Il nuovo fascismo: attaccare Giorgia Meloni e Rachele Mussolini

È vero come disse il grande filosofo ed economista tedesco Karl Marx che la storia si ripete sempre due volte: la prima come tragedia, la seconda come farsa

Per attaccare Giorgia Meloni, ieri,  il figlio di Bettino Craxi, Bobo, ha postato, su Twitter, il titolone de “Il Popolo d’Italia”, il giornale del PNF, all’indomani del delitto, nel 1924, dell’On. Giacomo Matteotti, coraggioso deputato del Psi : “L’on.Matteotti vittima di un orrendo delitto politico”. Occhiello: Benito Mussolini : “Non ne conosco la matrice”.

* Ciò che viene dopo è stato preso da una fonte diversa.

(** * Hazard / air-quality impact monitor: the RQ3 forecasting Lambda

    A shallow embedding of [src/Lambda/RQ3/lambda_function.py]: the
    SGD-trained linear model [SimpleLinearTimeModel], the daily merged
    series built with pandas, the three-day rollout, the cold-start
    fallback, and the insert-if-absent helper [_insert_timeseries].

    Conventions of the embedding.
    - Python floats are read as exact rationals ([Q]); rounding, NaN and
      infinities are outside the model.  Float equalities are therefore
      equalities of the unrounded expressions.
    - A calendar date is a day number ([Z]); a timestamp is a number of
      seconds ([Z]).  [pd.to_datetime] of a date is midnight of that day,
      [.date()] / [.dt.date] drops the time of day.
    - The two SQL queries run inside the store; the embedding starts from
      the rows they return.
    - Python's [random] module is not part of the repository: the generator
      state and [random.randrange] are parameters of the development. *)

From Stdlib Require Import ZArith QArith Qminmax Lia Lqa List Sorted Permutation String.
From stdpp Require Import gmap sorting.
Import ListNotations.

Local Open Scope Z_scope.

(** ** Exceptions and results *)

Inductive exn : Type :=
| UnboundLocalError   (* a local variable read before any assignment *)
| IndexError          (* [iloc[-1]] on an empty frame, list index out of range *)
| ZeroDivisionError
| UndefinedTable.     (* a statement on a table that does not exist *)

Inductive result (A : Type) : Type :=
| Ok (a : A)
| Raise (e : exn).
Arguments Ok {A} a.
Arguments Raise {A} e.

Definition result_bind {A B} (r : result A) (k : A -> result B) : result B :=
  match r with
  | Ok a => k a
  | Raise e => Raise e
  end.

Definition of_option {A} (e : exn) (o : option A) : result A :=
  match o with
  | Some a => Ok a
  | None => Raise e
  end.

(** ** Dates and timestamps *)

Definition seconds_per_day : Z := 86400.

(** [pd.to_datetime(d)] for a date [d]: midnight of that day. *)
Definition to_datetime (d : Z) : Z := d * seconds_per_day.

(** [ts.date()]: the calendar day of a timestamp. *)
Definition date_of (ts : Z) : Z := ts / seconds_per_day.

(** [ts + timedelta(days=i)]. *)
Definition add_days (ts : Z) (i : Z) : Z := ts + i * seconds_per_day.

(** ** Float lists *)

(** Python's [sum]: a left fold starting from 0. *)
Definition py_sum (xs : list Q) : Q := fold_left Qplus xs 0%Q.

(** [sum(xs) / len(xs)], also the [mean()] of a pandas group. *)
Definition mean (xs : list Q) : Q := (py_sum xs / inject_Z (Z.of_nat (length xs)))%Q.

(** Python's [max(a, b)]: [b] only when [b > a]. *)
Definition py_max (a b : Q) : Q := if Qle_bool b a then a else b.

(** ** SimpleLinearTimeModel *)

Record weights : Type := Weights { w0 : Q; w1 : Q; w2 : Q }.

Record SimpleLinearTimeModel : Type := Model { w : weights; lr : Q }.

(** [__init__(self, lr)] *)
Definition init_model (rate : Q) : SimpleLinearTimeModel :=
  {| w := Weights 0 (1 # 2) (1 # 2); lr := rate |}.

Definition predict_w (ws : weights) (aqi_t fire_t : Q) : Q :=
  (w0 ws + w1 ws * aqi_t + w2 ws * fire_t)%Q.

Definition predict_one (m : SimpleLinearTimeModel) (aqi_t fire_t : Q) : Q :=
  predict_w (w m) aqi_t fire_t.

(** [predict_batch]: one prediction per pair of [zip(aqi_list, fire_list)]. *)
Definition predict_batch (m : SimpleLinearTimeModel) (aqi_list fire_list : list Q)
    : list Q :=
  (fun p => predict_one m p.1 p.2) <$> zip aqi_list fire_list.

(** One pass of the loop body of [sgd_train] on the sample [(a, f, y)]. *)
Definition sgd_update (m : SimpleLinearTimeModel) (a f y : Q) : SimpleLinearTimeModel :=
  let pred := predict_one m a f in
  let err := (pred - y)%Q in
  let grad_w0 := (2 * err)%Q in
  let grad_w1 := (2 * err * a)%Q in
  let grad_w2 := (2 * err * f)%Q in
  {| w := {| w0 := (w0 (w m) - lr m * grad_w0)%Q;
             w1 := (w1 (w m) - lr m * grad_w1)%Q;
             w2 := (w2 (w m) - lr m * grad_w2)%Q |};
     lr := lr m |}.

(** The update of one epoch once the index [i] is drawn (the three reads
    are in range in every use below). *)
Definition sgd_visit (x_aqi x_fire y_next : list Q) (acc : SimpleLinearTimeModel)
    (i : nat) : SimpleLinearTimeModel :=
  sgd_update acc (nth i x_aqi 0%Q) (nth i x_fire 0%Q) (nth i y_next 0%Q).

(** ** The random source

    [random.seed], the generator state and [random.randrange], with the
    one fact of its contract that the code relies on: [randrange(n)] lies in
    [range(n)]. *)

Class RandomSource : Type := {
  rng : Type;
  seed : Z -> rng;
  randrange : rng -> nat -> nat * rng;
  randrange_lt : forall (g : rng) (n : nat), (0 < n)%nat -> ((randrange g n).1 < n)%nat
}.

(** A small linear congruential generator, used to run the development on
    concrete inputs. *)
Definition lcg_next (s : Z) : Z := (1103515245 * s + 12345) mod 2147483648.

Definition lcg_randrange (s : Z) (n : nat) : nat * Z :=
  (Z.to_nat (lcg_next s mod Z.of_nat n), lcg_next s).

Section Training.

Context {RS : RandomSource}.

(** [random.seed(42)] at module load. *)
Definition module_load : rng := seed 42.

(** The [for ep in range(epochs)] loop.  Indexing a list out of range
    raises [IndexError]. *)
Fixpoint sgd_loop (epochs n : nat) (x_aqi x_fire y_next : list Q)
    (m : SimpleLinearTimeModel) (g : rng) : result (SimpleLinearTimeModel * rng) :=
  match epochs with
  | O => Ok (m, g)
  | S ep =>
      let (i, g') := randrange g n in
      match x_aqi !! i, x_fire !! i, y_next !! i with
      | Some a, Some f, Some y =>
          sgd_loop ep n x_aqi x_fire y_next (sgd_update m a f y) g'
      | _, _, _ => Raise IndexError
      end
  end.

(** The indices that [epochs] calls of [random.randrange(n)] return from
    the generator state [g]. *)
Fixpoint draws (epochs n : nat) (g : rng) : list nat :=
  match epochs with
  | O => []
  | S ep => let (i, g') := randrange g n in i :: draws ep n g'
  end.

(** The generator state after those calls. *)
Fixpoint advance (epochs n : nat) (g : rng) : rng :=
  match epochs with
  | O => g
  | S ep => let (i, g') := randrange g n in advance ep n g'
  end.

Definition sgd_train (m : SimpleLinearTimeModel) (g : rng)
    (x_aqi x_fire y_next : list Q) (epochs : nat)
    : result (SimpleLinearTimeModel * rng) :=
  let n := length y_next in
  if (n =? 0)%nat then Ok (m, g)
  else sgd_loop epochs n x_aqi x_fire y_next m g.

End Training.

(** ** Feature Builder: the daily merged series *)

(** A two-column frame: a date (or timestamp) and a reading. *)
Abbreviation frame := (list (Z * Q)).

(** [fire_df['date'] = pd.to_datetime(fire_df['acq_date']).dt.date] *)
Definition fire_dates (fire_df : frame) : frame :=
  (fun r => (date_of (to_datetime r.1), r.2)) <$> fire_df.
(** * Skyscraper Stacker: placement validation and rigid-body bookkeeping

    A shallow embedding of [src/physics.js] (class [PhysicsWorld]),
    [src/blocks.js] (the block catalogue and [createBlockBody]) and
    [src/controls.js] ([snapPositionToGrid], [getPlacementPosition]),
    followed by the properties the specification states about them.

    JavaScript numbers are modelled by exact rationals [Q]: every operation
    the code applies to them ([+], [-], [*], [/], [Math.abs], [Math.max],
    [Math.min], [Math.round], [<], [<=], [>=], [>]) is the exact one, and
    NaN and the infinities are left out (the specification rules them out
    as caller bugs).  Objects with identity (CANNON bodies, THREE meshes)
    are references into a store. *)

From Stdlib Require Import QArith Qabs Qround Qminmax ZArith Lia Lqa String List Sorted.
From stdpp Require Import gmap list.

Open Scope Q_scope.

(** ** JavaScript numbers *)

Module Js.

(** [a < b] on numbers. *)
Definition ltb (a b : Q) : bool := negb (Qle_bool b a).

(** [a <= b] on numbers. *)
Definition leb (a b : Q) : bool := Qle_bool a b.

(** [a > b] and [a >= b] on numbers. *)
Definition gtb (a b : Q) : bool := ltb b a.
Definition geb (a b : Q) : bool := leb b a.

(** [Math.round]: the nearest integer, a tie going to the larger one. *)
Definition round (a : Q) : Q := inject_Z (Qfloor (a + (1 # 2))).

End Js.

(** A vector of three numbers ([CANNON.Vec3], [THREE.Vector3], and the
    plain [{ x, y, z }] objects the callers pass). *)
Record Vec3 : Type := mkVec3 { x : Q; y : Q; z : Q }.

(** ** The parts of cannon-es the code touches *)

Module CANNON.

(** [shape instanceof CANNON.Box] is decided by the constructor. *)
Inductive Shape : Type :=
| Box (halfExtents : Vec3)
| Sphere (radius : Q)
| Plane.

(** The two ways the code builds a material: [new Material('default')]
    and [new Material({ friction, restitution })]. *)
Inductive Material : Type :=
| NamedMaterial (name : string)
| OptionsMaterial (friction restitution : Q).

(** The broadphase algorithms a world can be given. *)
Inductive Broadphase : Type := NaiveBroadphase | SAPBroadphase | GridBroadphase.

Record ContactMaterial : Type := mkContactMaterial {
  materials : Material * Material;
  friction : Q;
  restitution : Q;
  contactEquationStiffness : Q;
  contactEquationRelaxation : Q
}.

End CANNON.

Import CANNON.

(** A reference to a JavaScript object: bodies and meshes are compared by
    identity ([indexOf], [===]). *)
Definition ref : Type := nat.

(** [body.userData = { mesh, blockType }]. *)
Record UserData : Type := mkUserData {
  mesh : option ref;
  blockType : option string
}.

(** A [CANNON.Body], with the fields this program reads or writes.  A field
    the program has not assigned is [None]. *)
Record Body : Type := mkBody {
  mass : Q;
  position : Vec3;
  shapes : list Shape;
  material : option Material;
  linearDamping : option Q;
  angularDamping : option Q;
  userData : option UserData
}.
(** [add_func_parameter] returns exactly on a function call; it then
    keeps the name and the parameters already there, adds the new one
    behind them, and the value is still a function call; otherwise the
    value is unchanged. *)
Theorem add_func_parameter_returns_iff_function_call (v w : value.t) :
  returned (outcome (value.add_func_parameter w v)) = value.is_function_call v
  /\ (forall f, value.as_function_call v = Ok f ->
        value.as_function_call (state_after (value.add_func_parameter w v))
        = Ok (value.mk_function_call (value._function_name f)
                (value._parameters f ++ [w])))
  /\ (value.is_function_call v = false ->
      state_after (value.add_func_parameter w v) = v).
Proof.
  destruct v as [s|p|f]; cbn; repeat split; try discriminate.
  intros g E. injection E as <-. reflexivity.
Qed.

Lemma add_func_parameter_returns_iff_function_call_witness :
  value.as_function_call call_f_x
  = Ok (value.mk_function_call "f" [value.valref ":x"])
  /\ value.as_function_call
       (state_after (value.add_func_parameter call_f_x call_f_x))
     = Ok (value.mk_function_call "f" [value.valref ":x"; call_f_x]).
Proof.
  split; [reflexivity|].
  destruct (add_func_parameter_returns_iff_function_call call_f_x call_f_x)
    as (_ & H & _).
  exact (H (value.mk_function_call "f" [value.valref ":x"]) eq_refl).
Defined.

(** ** set_rhs: sequences of setter calls *)

Lemma rhs_run_app (cs ds : list rhs_call) (r : set_rhs.t) :
  rhs_run (cs ++ ds) r = rhs_run ds (rhs_run cs r).
Proof. apply fold_left_app. Qed.
(** The two kinds of access that [resolveProviderAccess] returns. *)
Lemma resolveProviderAccess_cases
    (config : ApiKeysConfig) (modelId : string) (access : ProviderAccess) :
  resolveProviderAccess config modelId = Some access →
  ∃ key url,
    access_apiKey access = key ∧ key ≠ ""%string ∧ access_baseUrl access = Some url
    ∧ ((viaOpenRouter access = true ∧ access_provider access = "openrouter"%string
        ∧ getApiKey config "openrouter" = Some key
        ∧ getProviderBaseUrl config "openrouter" = Some url)
       ∨ (viaOpenRouter access = false
          ∧ access_provider access = getProviderFromModel modelId
          ∧ getProviderFromModel modelId ∈ OPENAI_COMPATIBLE_PROVIDERS
          ∧ getApiKey config (getProviderFromModel modelId) = Some key
          ∧ getProviderBaseUrl config (getProviderFromModel modelId) = Some url
          ∧ url ≠ ""%string)).
Proof.
  rewrite resolveProviderAccess_unfold. cbv zeta.
  unfold gatewayKeyExists, directKeyExists, speaksDialectA.
  set (p := getProviderFromModel modelId).
  match goal with
  | |- _ → ?G =>
      assert (Hgw : truthy_opt (getApiKey config "openrouter") = true →
                    Some (gatewayAccess config) = Some access → G)
  end.
  { intros Hk [= <-]. apply truthy_opt_Some in Hk as [k [Hk Hne]].
    destruct (gateway_url_Some config) as [u Hu].
    unfold gatewayAccess. cbn. rewrite Hk, Hu. cbn.
    exists k, u. auto 10. }
  destruct ((String.eqb p "anthropic" || String.eqb p "google")
            && truthy_opt (getApiKey config "openrouter")) eqn:H1.
  { apply andb_true_iff in H1 as [_ Hk]. exact (Hgw Hk). }
  destruct (truthy_opt (getApiKey config p) && truthy_opt (getProviderBaseUrl config p)
            && bool_decide (p ∈ OPENAI_COMPATIBLE_PROVIDERS)) eqn:H2.
  - apply andb_true_iff in H2 as [H2 Hc]. apply andb_true_iff in H2 as [Hk Hu].
    apply bool_decide_eq_true in Hc.
    apply truthy_opt_Some in Hk as [k [Hk Hkne]].
    apply truthy_opt_Some in Hu as [u [Hu Hune]].
    intros [= <-]. unfold directAccess. cbn. rewrite Hk, Hu. cbn.
    exists k, u. auto 10.
  - destruct (truthy_opt (getApiKey config "openrouter")) eqn:Hk; [|discriminate].
    exact (Hgw eq_refl).
Qed.
(** * A verified model of [search_client.py]

    The script authenticates against Globus Auth (native-app flow with a
    JSON token cache, or client-credentials flow), builds an authorizer and
    runs one search query.  This development embeds the script's functions
    in Rocq and proves properties of the token cache, of the two authorizer
    factories and of [main].

    Layout:
    - Python values and the [json] codec ([json.dump] / [json.load]);
    - the world the script runs in (files, environment, console, SDK) and
      a small state-and-exception monad;
    - the functions of [search_client.py], in source order;
    - the theorems. *)

From Stdlib Require Import ZArith Ascii String List Bool Lia DecimalZ DecimalFacts DecimalPos.
From stdpp Require Import base option list strings gmap.

Local Open Scope Z_scope.
Local Set Warnings "-register-all".
Local Arguments String.append !s1 s2 /.

(** ** Python values

    The values the script handles are the JSON-representable ones: [None],
    booleans, integers, strings, lists and string-keyed dicts.  A dict keeps
    its insertion order, as in Python, and is modelled as an association
    list; a well-formed dict has no repeated key.  Strings are sequences of
    code points below 256.  Floats are outside the model. *)

Inductive json : Type :=
| JNull
| JBool (b : bool)
| JInt (n : Z)
| JStr (s : string)
| JArr (xs : list json)
| JObj (kvs : list (string * json)).

(** Induction principle that reaches the values nested in lists and dicts. *)
Section json_induction.
Variable P : json -> Prop.
Hypothesis Hnull : P JNull.
Hypothesis Hbool : forall b, P (JBool b).
Hypothesis Hint : forall n, P (JInt n).
Hypothesis Hstr : forall s, P (JStr s).
Hypothesis Harr : forall xs, Forall P xs -> P (JArr xs).
Hypothesis Hobj : forall kvs, Forall (fun kv => P (snd kv)) kvs -> P (JObj kvs).

Fixpoint json_nested_ind (v : json) : P v :=
  match v with
  | JNull => Hnull
  | JBool b => Hbool b
  | JInt n => Hint n
  | JStr s => Hstr s
  | JArr xs =>
      Harr xs ((fix go (l : list json) : Forall P l :=
                  match l with
                  | [] => @List.Forall_nil _ P
                  | x :: l' => @List.Forall_cons _ P x l' (json_nested_ind x) (go l')
                  end) xs)
  | JObj kvs =>
      Hobj kvs ((fix go (l : list (string * json)) : Forall (fun kv => P (snd kv)) l :=
                   match l with
                   | [] => @List.Forall_nil _ _
                   | kv :: l' => @List.Forall_cons _ _ kv l' (json_nested_ind (snd kv)) (go l')
                   end) kvs)
  end.
End json_induction.

(** Python truthiness ([if not tokens:]). *)
Definition truthy (v : json) : bool :=
  match v with
  | JNull => false
  | JBool b => b
  | JInt n => negb (n =? 0)
  | JStr s => negb (String.eqb s EmptyString)
  | JArr xs => negb (match xs with [] => true | _ => false end)
  | JObj kvs => negb (match kvs with [] => true | _ => false end)
  end.

(** Dict operations on the association-list model. *)
Fixpoint dict_get (k : string) (d : list (string * json)) : option json :=
  match d with
  | [] => None
  | (k', v) :: d' => if String.eqb k k' then Some v else dict_get k d'
  end.

(** [d[k] = v]: an existing key keeps its position, a new key goes last. *)
Fixpoint dict_set (k : string) (v : json) (d : list (string * json)) : list (string * json) :=
  match d with
  | [] => [(k, v)]
  | (k', v') :: d' =>
      if String.eqb k k' then (k', v) :: d' else (k', v') :: dict_set k v d'
  end.

(** [dict(pairs)]. *)
Definition dict_of_pairs (pairs : list (string * json)) : list (string * json) :=
  fold_left (fun d kv => dict_set (fst kv) (snd kv) d) pairs [].

Fixpoint distinct (ks : list string) : bool :=
  match ks with
  | [] => true
  | k :: ks' => negb (existsb (String.eqb k) ks') && distinct ks'
  end.

(** A value is well formed when no dict in it repeats a key (every Python
    dict satisfies this). *)
Fixpoint wf_json (v : json) : bool :=
  match v with
  | JArr xs => forallb wf_json xs
  | JObj kvs => distinct (map fst kvs) && forallb (fun kv => wf_json (snd kv)) kvs
  | _ => true
  end.

(** ** [json.dumps]: the encoder

    [json.dump(tokens, f)] is called with the defaults: [ensure_ascii=True],
    separators [", "] and [": "], no indentation.  The encoder is written in
    the style of the library's [_iterencode]: each function puts its text in
    front of what follows ([k]). *)

Definition dquote : ascii := "034"%char.
Definition backslash : ascii := "092"%char.

Definition hexdigit (n : N) : ascii :=
  ascii_of_N (if (n <? 10)%N then 48 + n else 87 + n)%N.

(** One character of [encode_basestring_ascii]: the short escapes, then
    [\u00xx] for everything outside the printable ASCII range. *)
Definition escape_char (c : ascii) (k : string) : string :=
  let n := N_of_ascii c in
  if (n =? 34)%N then String backslash (String dquote k)
  else if (n =? 92)%N then String backslash (String backslash k)
  else if (n =? 10)%N then String backslash (String "n" k)
  else if (n =? 13)%N then String backslash (String "r" k)
  else if (n =? 9)%N then String backslash (String "t" k)
  else if (n =? 8)%N then String backslash (String "b" k)
  else if (n =? 12)%N then String backslash (String "f" k)
  else if ((32 <=? n) && (n <=? 126))%N then String c k
  else String backslash (String "u" (String "0" (String "0"
         (String (hexdigit (n / 16)) (String (hexdigit (n mod 16)) k))))).

Fixpoint escape_chars (s : string) (k : string) : string :=
  match s with
  | EmptyString => k
  | String c s' => escape_char c (escape_chars s' k)
  end.

Definition write_string (s : string) (k : string) : string :=
  String dquote (escape_chars s (String dquote k)).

Ma, pur rispettando Maurizio Landini, il segretario della Cgil, assaltata dai fascisti di Forza Nuova, egli non ha né il carisma né la statura, politica e morale, che Matteotti dimostrò, sui banchi della Camera, nei primi anni 20, dando voce all’opposizione, non solo dei socialisti, alle violenze e alle aggressioni degli squadristi contro gli anti-PNF, in tutto il Paese. Una voce e un parlamentare che, non riuscendo a contrastare, con le armi della politica, Mussolini affidò al pugnale di Amerigo Dùmini, il principale esecutore del rapimento e dell’assassinio di Matteotti.

E, nell’Italia del 2021, 97 anni dopo quella tragica vicenda, Giorgia Meloni, nata 32 anni dopo la fucilazione del Duce – e molto efficace nella risposta a Provenzano, PD, che ne aveva chiesto l’espulsione dall’arco “costituzionale e democratico” -non può essere accostata a Benito Mussolini, la cui nipote, Rachele, è stata eletta, dai concittadini, consigliera comunale, a Roma, di FdI. E non va criminalizzata per il cognome che porta : sarebbe – anche per un vecchio antifascista, come il giornalista Pierone Sansonetti, ex genero di Ingrao, PCI – una “manifestazione di fascismo”.